Dataset items
(** * The properties of the specification *)

(** C1 (as amended): for every text and every positive chunk size, the
    lines of the text are the lines of the returned chunks, read in order,
    with empty lines possibly added before the first chunk, between two
    chunks and after the last one.  So the lines of the chunks are a
    subsequence of the lines of the text that keeps every non-empty line
    (same content, same order, nothing repeated), and when the text is not
    longer than the chunk size, or none of its lines is empty, they are
    exactly the lines of the text. *)
Theorem lines_preserved_up_to_blank text chunk_size :
  0 < chunk_size →
  blank_padded (split_message_by_lines text chunk_size) (split_newline text)
  ∧ chunk_lines (split_message_by_lines text chunk_size)
      `sublist_of` split_newline text
  ∧ filter nonblank (chunk_lines (split_message_by_lines text chunk_size))
    = filter nonblank (split_newline text)
  ∧ (len text ≤ chunk_size ∨ Forall nonblank (split_newline text) →
     chunk_lines (split_message_by_lines text chunk_size)
     = split_newline text).
Proof.
  intros _. pose proof (split_padded text chunk_size) as Hpad.
  split_and!.
  - done.
  - by apply blank_padded_sublist.
  - by apply blank_padded_nonblank.
  - intros [Hlen|Hnb]; [|by apply blank_padded_exact].
    rewrite split_message_by_lines_unfold, decide_True by done.
    unfold chunk_lines; simpl. by rewrite app_nil_r.
Qed.

Lemma lines_preserved_up_to_blank_witness :
  0 < 4
  ∧ Forall nonblank (split_newline ("ab" +:+ NL +:+ "cd" +:+ NL +:+ "e"))
  ∧ chunk_lines
      (split_message_by_lines ("ab" +:+ NL +:+ "cd" +:+ NL +:+ "e") 4)
    = split_newline ("ab" +:+ NL +:+ "cd" +:+ NL +:+ "e").
Proof.
  assert (Forall nonblank
            (split_newline ("ab" +:+ NL +:+ "cd" +:+ NL +:+ "e"))) as Hnb.
  { vm_compute. by repeat constructor. }
  split_and!; [lia|done|].
  apply (lines_preserved_up_to_blank ("ab" +:+ NL +:+ "cd" +:+ NL +:+ "e") 4);
    [lia|by right].
Defined.

(** C1 as stated fails: with chunk size 2, the text ["ab\n\ncd"] has the
    three lines ["ab"], [""], ["cd"], and the chunks hold only two. *)
Lemma lines_preserved_counterexample :
  0 < 2
  ∧ split_newline ("ab" +:+ NL +:+ NL +:+ "cd") = ["ab"; ""; "cd"]
  ∧ split_message_by_lines ("ab" +:+ NL +:+ NL +:+ "cd") 2 = ["ab"; "cd"]
  ∧ chunk_lines (split_message_by_lines ("ab" +:+ NL +:+ NL +:+ "cd") 2)
    ≠ split_newline ("ab" +:+ NL +:+ NL +:+ "cd").
Proof. split_and!; [lia|done|done|]. vm_compute. discriminate. Qed.

(** C2: for every text and every positive chunk size, each returned chunk is
    at most [chunk_size] long, unless it is a single line of the text that
    is itself longer than [chunk_size]. *)
Theorem chunk_size_bound text chunk_size c :
  0 < chunk_size →
  c ∈ split_message_by_lines text chunk_size →
  len c ≤ chunk_size ∨ (c ∈ split_newline text ∧ chunk_size < len c).
Proof.
  intros _. rewrite split_message_by_lines_unfold. case_decide as Hlen.
  - intros ->%list_elem_of_singleton. by left.
  - intros Hc.
    pose proof (chunks_from_nonempty _ _ _ _ Hc) as Hne.
    apply (chunks_from_fits chunk_size (split_newline text)) in Hc
      as [?|[?|?]]; [done|by left|..|done|by left].
    destruct (decide (len c ≤ chunk_size)); [by left|right].
    split; [done|lia].
Qed.
(** * S3-bucket: the object/folder management layer of [bucket.py]

    A shallow embedding of the [Bucket] class of [src/bucket.py] and of
    [change_timezone] of [src/timezone.py].

    The boto3 client, the operating system and the time zone database are
    external collaborators.  They are modelled by a world: the bucket (a
    finite map from keys to objects), the local disk, the time zones, a
    schedule of store failures, the log of the calls made to the client
    and the lines printed.  The methods of [Bucket] are functions in a
    state and exception monad over that world; [try]/[except] is
    [try_except]. *)

From Stdlib Require Import ZArith.
From stdpp Require Import base option list sorting gmap strings fin_maps.

(** ** Python strings *)

Module Py.

(** [s.endswith(suffix)] *)
Definition endswith (s suffix : string) : bool :=
  bool_decide (String.length suffix ≤ String.length s) &&
  String.eqb
    (String.substring (String.length s - String.length suffix)
                      (String.length suffix) s)
    suffix.

Fixpoint drop_chars (n : nat) (s : string) : string :=
  match n, s with
  | S n', String _ s' => drop_chars n' s'
  | _, _ => s
  end.

(** [s.replace(old, new, 1)]: only the leftmost occurrence is replaced. *)
Fixpoint replace_first (s old new : string) : string :=
  if String.prefix old s then new +:+ drop_chars (String.length old) s
  else match s with
       | EmptyString => EmptyString
       | String c s' => String c (replace_first s' old new)
       end.

(** [os.path.basename(path)]: what follows the last ['/']. *)
Fixpoint basename_go (cur s : string) : string :=
  match s with
  | EmptyString => String.rev cur
  | String c s' =>
      if String.eqb (String c EmptyString) "/" then basename_go EmptyString s'
      else basename_go (String c cur) s'
  end.
Definition basename (path : string) : string := basename_go EmptyString path.

(** Truth value of a [str]. *)
Definition truthy_str (s : string) : bool := negb (String.eqb s EmptyString).

(** The exceptions that occur.  [ClientError] is botocore's, the only one
    with a [response] attribute; [BotoCoreError] stands for the client's
    other exceptions ([NoCredentialsError], [EndpointConnectionError],
    [ParamValidationError], ...), which [check_credentials] handles apart
    from [ClientError].  [OtherError] is any further exception class, by
    its name: the [OSError]s other than [FileNotFoundError]
    ([NotADirectoryError], [PermissionError], ...), [OverflowError],
    pytz's [UnknownTimeZoneError]. *)
Inductive exn : Type :=
| ClientError (code : string)
| BotoCoreError (name : string)
| FileNotFoundError
| AttributeError
| TypeError
| IndexError
| Exception (msg : string)
| OtherError (name : string).

End Py.
Export Py.

(** ** Dates *)

(** An aware [datetime]: the instant, in seconds from the epoch, and the
    offset from UTC of the zone in which it is expressed. *)
Record datetime : Type := mkDatetime { utc_seconds : Z; utc_offset : Z }.
(** The catalog built from the rows has no empty key: [add_row] skips rows
    whose trimmed slug is empty. *)
Lemma build_catalog_no_empty_key (rows : list row) : map_get [] (build_catalog rows) = None.
Proof.
  unfold build_catalog.
  assert (Hm : map_get [] ([] : jsmap entry) = None) by reflexivity.
  revert Hm. generalize ([] : jsmap entry) as m.
  induction rows as [|r rows IH]; intros m Hm; [exact Hm|].
  cbn [fold_left]. apply IH. unfold add_row.
  destruct (toLowerCase (trim (trim_slug r))) as [|c t]; [exact Hm|].
  apply map_get_nil_set; [discriminate | exact Hm].
Qed.

Lemma loadOpeningsDb_ok (env : store) (now : Z) (st : cache_state) :
  cache_ok st = true ->
  let '(db, st', _) := loadOpeningsDb env now st in
  catalog_ok db = true /\ cache_ok st' = true.
Proof.
  intros Hst. unfold loadOpeningsDb, cache_hit.
  destruct (openingsCache st) as [c|] eqn:Ec.
  - destruct (lastCacheTime st) as [t|].
    + destruct (negb (t =? 0)%Z && (now - t <? CACHE_DURATION_MS)%Z).
      * unfold cache_ok in Hst; rewrite Ec in Hst. split; [exact Hst|].
        unfold cache_ok; rewrite Ec; exact Hst.
      * unfold read_store. destruct (negb (db_exists env)); [split; reflexivity|].
        destruct (negb (db_opens env)); [split; reflexivity|].
        destruct (db_rows env) as [rows|]; [|split; reflexivity].
        unfold cache_ok; cbn [openingsCache].
        unfold build_catalog; rewrite (catalog_fold rows []) by reflexivity. split; reflexivity.
    + unfold read_store. destruct (negb (db_exists env)); [split; reflexivity|].
      destruct (negb (db_opens env)); [split; reflexivity|].
      destruct (db_rows env) as [rows|]; [|split; reflexivity].
      unfold cache_ok; cbn [openingsCache].
      unfold build_catalog; rewrite (catalog_fold rows []) by reflexivity. split; reflexivity.
  - unfold read_store. destruct (negb (db_exists env)); [split; reflexivity|].
    destruct (negb (db_opens env)); [split; reflexivity|].
    destruct (db_rows env) as [rows|]; [|split; reflexivity].
    unfold cache_ok; cbn [openingsCache].
    unfold build_catalog; rewrite (catalog_fold rows []) by reflexivity. split; reflexivity.
Qed.

Lemma lookupOpening_slug (db : jsmap entry) (k : text) (e : entry) :
  catalog_ok db = true -> lookupOpening db k = Some e ->
  slug e = k \/ slug e = nth 0 (split (txt "-with-") k) [].
Proof.
  intros Hdb. unfold lookupOpening.
  destruct (map_has k db); [intros H; left; exact (catalog_get _ _ _ Hdb H)|].
  destruct (_ && _); [|discriminate].
  intros H; right; exact (catalog_get _ _ _ Hdb H).
Qed.

(** Starting from a cache whose entries are all stored under their own slug
    (the initial empty cache, or any cache [loadOpeningsDb] fills), the
    [openingSlug] that [getOpeningDataForGame] reports is the base slug of
    the URL or its part before [-with-] (the key [lookupOpening] falls back
    to), and the cache it leaves keeps that property. *)
Theorem getOpeningDataForGame_slug (env : store) (now : Z) (st : cache_state) (ecoUrl : text) :
  cache_ok st = true ->
  let base := baseSlug (splitEcoUrl ecoUrl) in
  let '(o, st', _) := getOpeningDataForGame env now st ecoUrl in
  (openingSlug o = base \/ openingSlug o = nth 0 (split (txt "-with-") base) []) /\
  cache_ok st' = true.
Proof.
  intros Hst. cbv zeta. unfold getOpeningDataForGame.
  destruct ecoUrl as [|c u] eqn:Eu.
  - split; [left; reflexivity | exact Hst].
  - rewrite <- Eu. destruct (baseSlug (splitEcoUrl ecoUrl)) as [|b bs] eqn:Eb.
    + split; [left; reflexivity | exact Hst].
    + rewrite <- Eb. pose proof (loadOpeningsDb_ok env now st Hst) as Hl.
      destruct (loadOpeningsDb env now st) as [[db st'] ev].
      destruct Hl as [Hdb Hst'].
      destruct (lookupOpening db (baseSlug (splitEcoUrl ecoUrl))) as [e|] eqn:Ee.
      * split; [|exact Hst']. cbn [openingSlug]. exact (lookupOpening_slug _ _ _ Hdb Ee).
      * split; [left; reflexivity | exact Hst'].
Qed.

(** An [ecoUrl] that does not contain [chess.com/openings/] gives the empty
    opening record without loading the catalog: the cache is left as it is
    and the store is not touched. *)
Theorem getOpeningDataForGame_not_opening_url (env : store) (now : Z) (st : cache_state)
    (ecoUrl : text) :
  includes (txt "chess.com/openings/") ecoUrl = false ->
  getOpeningDataForGame env now st ecoUrl = (empty_opening, st, []).
Proof.
  intros H. unfold getOpeningDataForGame.
  destruct ecoUrl as [|c u]; [reflexivity|].
  unfold splitEcoUrl. rewrite H. reflexivity.
Qed.

End OpeningFacts.

(** ** The opening lookup of [insertGame] *)

Section InsertGameOpening.

(** [insertGame] looks the opening up with
    [getOpeningDataForGame(extractECOFromPGN(game.pgn) || '')]: for a PGN
    text made of header lines (as read by [tag_re]), a blank line and a
    movetext without [[], with no [ECOUrl] tag, the opening record is the
    empty one, and neither the cache nor the store is touched. *)
Theorem insertGame_opening_without_ECOUrl (env : store) (now : Z) (st : cache_state)
    (tags : list (text * text)) (body : text) :
  forallb tag_ok tags = true -> forallb (fun nv => no_bracket (snd nv)) tags = true ->
  no_bracket body = true -> ~ In (txt "ECOUrl") (map fst tags) ->
  getOpeningDataForGame env now st
    (or_else (Some (extractECOFromPGN (headers_text tags ++ nl :: body))) []) =
  (empty_opening, st, []).
Proof.
  intros Ht Hv Hb Hn. unfold extractECOFromPGN, tag_value.
  rewrite match_nonempty by (destruct (headers_text tags); discriminate).
  rewrite (search_missing (txt "ECOUrl") tags body eq_refl Ht Hv Hb Hn). reflexivity.
Qed.

End InsertGameOpening.

Section RatingsFacts.

(** The value last recorded for [f] in a history of [(format, rating)]
    records, [init] when there is none. *)
Definition hist_get (f : text) (h : list (text * jsval)) (init : jsval) : jsval :=
  fold_left (fun acc kv => if text_eqb f (fst kv) then snd kv else acc) h init.

(** The records [loadFromDatabase] keeps: rows with a non-empty format and a
    truthy rating. *)
Definition rows_hist (rows : list rating_row) : list (text * jsval) :=
  flat_map (fun r => match or_else (row_format r) [] with
                     | [] => []
                     | f => if truthy (my_rating r) then [(f, my_rating r)] else []
                     end) rows.

(** The records [calculateRating] keeps: games with a non-null rating. *)
Definition games_hist (gs : list (text * jsval)) : list (text * jsval) :=
  filter (fun g => negb (is_null (snd g))) gs.

(** A rating whose magnitude is at most [2^52] (or no number at all): the
    difference of two of them is at most [2^53] in magnitude, so [js_sub]
    gives the number JavaScript computes. *)
Definition safe_num (v : jsval) : bool :=
  match v with JNum z => (Z.abs z <=? 2 ^ 52)%Z | _ => true end.

(** The tracker after the calls of [rate_games]. *)
Definition run_tracker (t : tracker) (gs : list (text * jsval)) : tracker :=
  fold_left (fun t g => snd (calculateRating t (fst g) (snd g))) gs t.

Lemma map_get_set_any {V} (n k : text) (v : V) (m : jsmap V) :
  map_get n (map_set k v m) = if text_eqb n k then Some v else map_get n m.
Proof.
  induction m as [|[k' v'] m IH]; simpl.
  - reflexivity.
  - destruct (text_eqb k k') eqn:E1.
    + apply text_eqb_true in E1; subst k'. simpl. destruct (text_eqb n k); reflexivity.
    + simpl. rewrite IH. destruct (text_eqb n k') eqn:E2, (text_eqb n k) eqn:E3; try reflexivity.
      apply text_eqb_true in E2, E3; subst. rewrite text_eqb_refl in E1. discriminate.
Qed.
(** What the sample block is normalized into. *)
Example normalize_sample :
  forecasts <$> normalize "新竹縣" Sample.recs Sample.block = Normal
    [ {| startTime := "2026-11-02 06:00:00"; endTime := "2026-11-02 18:00:00";
         weather := "多雲"; rain := "20%"; minTemp := "19°C"; maxTemp := "24°C";
         comfort := "舒適"; windSpeed := "" |};
      {| startTime := "2026-11-02 18:00:00"; endTime := "2026-11-03 06:00:00";
         weather := "陰短暫雨"; rain := "70%"; minTemp := "17°C"; maxTemp := "20°C";
         comfort := "稍有寒意"; windSpeed := "" |} ].
Proof. reflexivity. Qed.

(** C5.  In a record the normalizer produced for slot [i], [rain] is the
    parameter value of the PoP element at that slot with "%" appended, and
    [minTemp] and [maxTemp] are the values of the MinT and MaxT elements
    with "°C" appended: the suffix is appended to the text of the value, no
    number is computed.  Each holds when the block has an element of that
    kind. *)
Theorem rain_and_temperature_suffixes locationName recs block wd i f :
  normalize locationName recs block = Normal wd →
  forecasts wd !! i = Some f →
  (∀ e slot, last_named "PoP" (Cwa.weatherElement block) = Some e →
             Cwa.time e !! i = Some slot →
             rain f = Cwa.parameterName (Cwa.parameter slot) +:+ "%") ∧
  (∀ e slot, last_named "MinT" (Cwa.weatherElement block) = Some e →
             Cwa.time e !! i = Some slot →
             minTemp f = Cwa.parameterName (Cwa.parameter slot) +:+ "°C") ∧
  (∀ e slot, last_named "MaxT" (Cwa.weatherElement block) = Some e →
             Cwa.time e !! i = Some slot →
             maxTemp f = Cwa.parameterName (Cwa.parameter slot) +:+ "°C").
Proof.
  intros (first & rest & Hel & _ & _ & _ & _ & Hn & Hrec)%normalize_Normal Hf.
  assert (Hi : (i < length (Cwa.time first))%nat).
  { rewrite <- Hn. by eapply lookup_lt_Some. }
  destruct (lookup_lt_is_Some_2 _ _ Hi) as [slot0 Hslot0].
  rewrite (Hrec _ _ Hslot0) in Hf. injection Hf as <-. rewrite Hel.
  split_and!; intros e slot He Hslot.
  - by rewrite (merged_field rain "PoP" _ switch_rain), He,
      (slot_parameter_lookup _ _ _ Hslot).
  - by rewrite (merged_field minTemp "MinT" _ switch_minTemp), He,
      (slot_parameter_lookup _ _ _ Hslot).
  - by rewrite (merged_field maxTemp "MaxT" _ switch_maxTemp), He,
      (slot_parameter_lookup _ _ _ Hslot).
Qed.

Lemma rain_and_temperature_suffixes_witness :
  (∀ e slot, last_named "PoP" (Cwa.weatherElement Sample.block) = Some e →
             Cwa.time e !! 1%nat = Some slot →
             rain Sample.second_record =
               Cwa.parameterName (Cwa.parameter slot) +:+ "%") ∧
  (∀ e slot, last_named "MinT" (Cwa.weatherElement Sample.block) = Some e →
             Cwa.time e !! 1%nat = Some slot →
             minTemp Sample.second_record =
               Cwa.parameterName (Cwa.parameter slot) +:+ "°C") ∧
  (∀ e slot, last_named "MaxT" (Cwa.weatherElement Sample.block) = Some e →
             Cwa.time e !! 1%nat = Some slot →
             maxTemp Sample.second_record =
               Cwa.parameterName (Cwa.parameter slot) +:+ "°C").
Proof.
  apply (rain_and_temperature_suffixes "新竹縣" Sample.recs Sample.block
           {| city := "新竹縣";
              datasetDescription := "三十六小時天氣預報";
              dataUpdateTime := "2026-11-02 05:00:00";
              forecasts :=
                [ {| startTime := "2026-11-02 06:00:00";
                     endTime := "2026-11-02 18:00:00";
                     weather := "多雲"; rain := "20%"; minTemp := "19°C";
                     maxTemp := "24°C"; comfort := "舒適"; windSpeed := "" |};
                  Sample.second_record ] |} 1%nat Sample.second_record);
    reflexivity.
Defined.
Definition _calculate_video_assessment
    (frame_analyses : list FrameAnalysis.t) : string :=
  match frame_analyses with
  | [] => "error"
  | _ :: _ =>
      let results :=
        map (fun frame =>
               get_default
                 (Analysis.overall_result (FrameAnalysis.analysis frame))
                 "unknown")
            frame_analyses in
      if list_in "fail" results then "fail"
      else if list_in "warning" results then "warning"
      else if forallb (fun result => (result =? "pass")%string) results
           then "pass"
           else "warning"
  end.

(** What the [for i, frame_path in enumerate(frame_paths)] loop carries. *)
Record FrameLoop (B : Backend) : Type := {
  loop_model : option (keras_model B);
  loop_frame_analyses : list FrameAnalysis.t;
  loop_all_components : list Component.t;
  loop_all_violations : list Violation.t
}.

Arguments loop_model {B}.
Arguments loop_frame_analyses {B}.
Arguments loop_all_components {B}.
Arguments loop_all_violations {B}.

(** The loop of [analyze_video] from index [i] on.  [analyze_image] returns
    a dict on every input, so the [except frame_error] arm is never taken. *)
Fixpoint analyze_frames (B : Backend) (i : nat) (frame_paths : list string)
    (st : FrameLoop B) : FrameLoop B :=
  match frame_paths with
  | [] => st
  | frame_path :: frame_paths' =>
      let (frame_analysis, model) :=
        analyze_image B (loop_model st) frame_path in
      analyze_frames B (i + 1) frame_paths'
        {| loop_model := model;
           loop_frame_analyses :=
             loop_frame_analyses st ++
             [ {| FrameAnalysis.frame_number := i * frame_extraction_interval;
                  FrameAnalysis.timestamp :=
                    (float_of_nat (i * frame_extraction_interval) / 30.0)%float;
                  FrameAnalysis.analysis := frame_analysis |} ];
           loop_all_components :=
             loop_all_components st ++
             get_default (Analysis.detected_components frame_analysis) [];
           loop_all_violations :=
             loop_all_violations st ++
             get_default (Analysis.violations_found frame_analysis) [] |}
  end.
(** * zepp-extractor: the metrics pipeline of [main.py]

    A shallow embedding of the decoding and analysis code of [main.py]
    ([parse_times], [parse_hr], [parse_pace], [generate_timestamps], the body
    of [process_workout], the row loop of [export_csv] and the batch loop of
    [main]) together with the properties its specification states.

    Conventions of the embedding.
    - A Python [str] is a [string]: a sequence of code points below 256.
    - A Python [int] is a [Z].
    - A Python [float] is a rational [Q]: arithmetic is exact, so rounding,
      infinities and NaN are outside the model of the pipeline, and so is the
      [OverflowError] of an [int] beyond the range of a float.  Equality of
      floats is [Qeq] (written [==]).  Negative values are part of the model.
      The segmenter, which only tests its samples, is also given on
      [pyfloat], with the infinities and NaN.
    - [int(s)] and [float(s)] on a string are parameters of the development
      ([py_int], [py_float]); [None] stands for the [ValueError] they raise.
    - An exception that leaves a function is an explicit outcome. *)

From Stdlib Require Import ZArith QArith Qfield List String Ascii Bool Arith Lia Lqa.
From Stdlib Require Import DecimalString.
Import ListNotations.

Local Open Scope string_scope.
Local Open Scope list_scope.
Local Open Scope nat_scope.

(** ** Python string primitives *)

Module PyStr.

**Task description**
For this exercise, output exactly the lines above from the line with "subsequence of the" to the line with "Theorem lines_preserved_up_to_blank text", counting both, and leave out the rest.

**Answer**
    subsequence of the lines of the text that keeps every non-empty line
    (same content, same order, nothing repeated), and when the text is not
    longer than the chunk size, or none of its lines is empty, they are
    exactly the lines of the text. *)
Theorem lines_preserved_up_to_blank text chunk_size :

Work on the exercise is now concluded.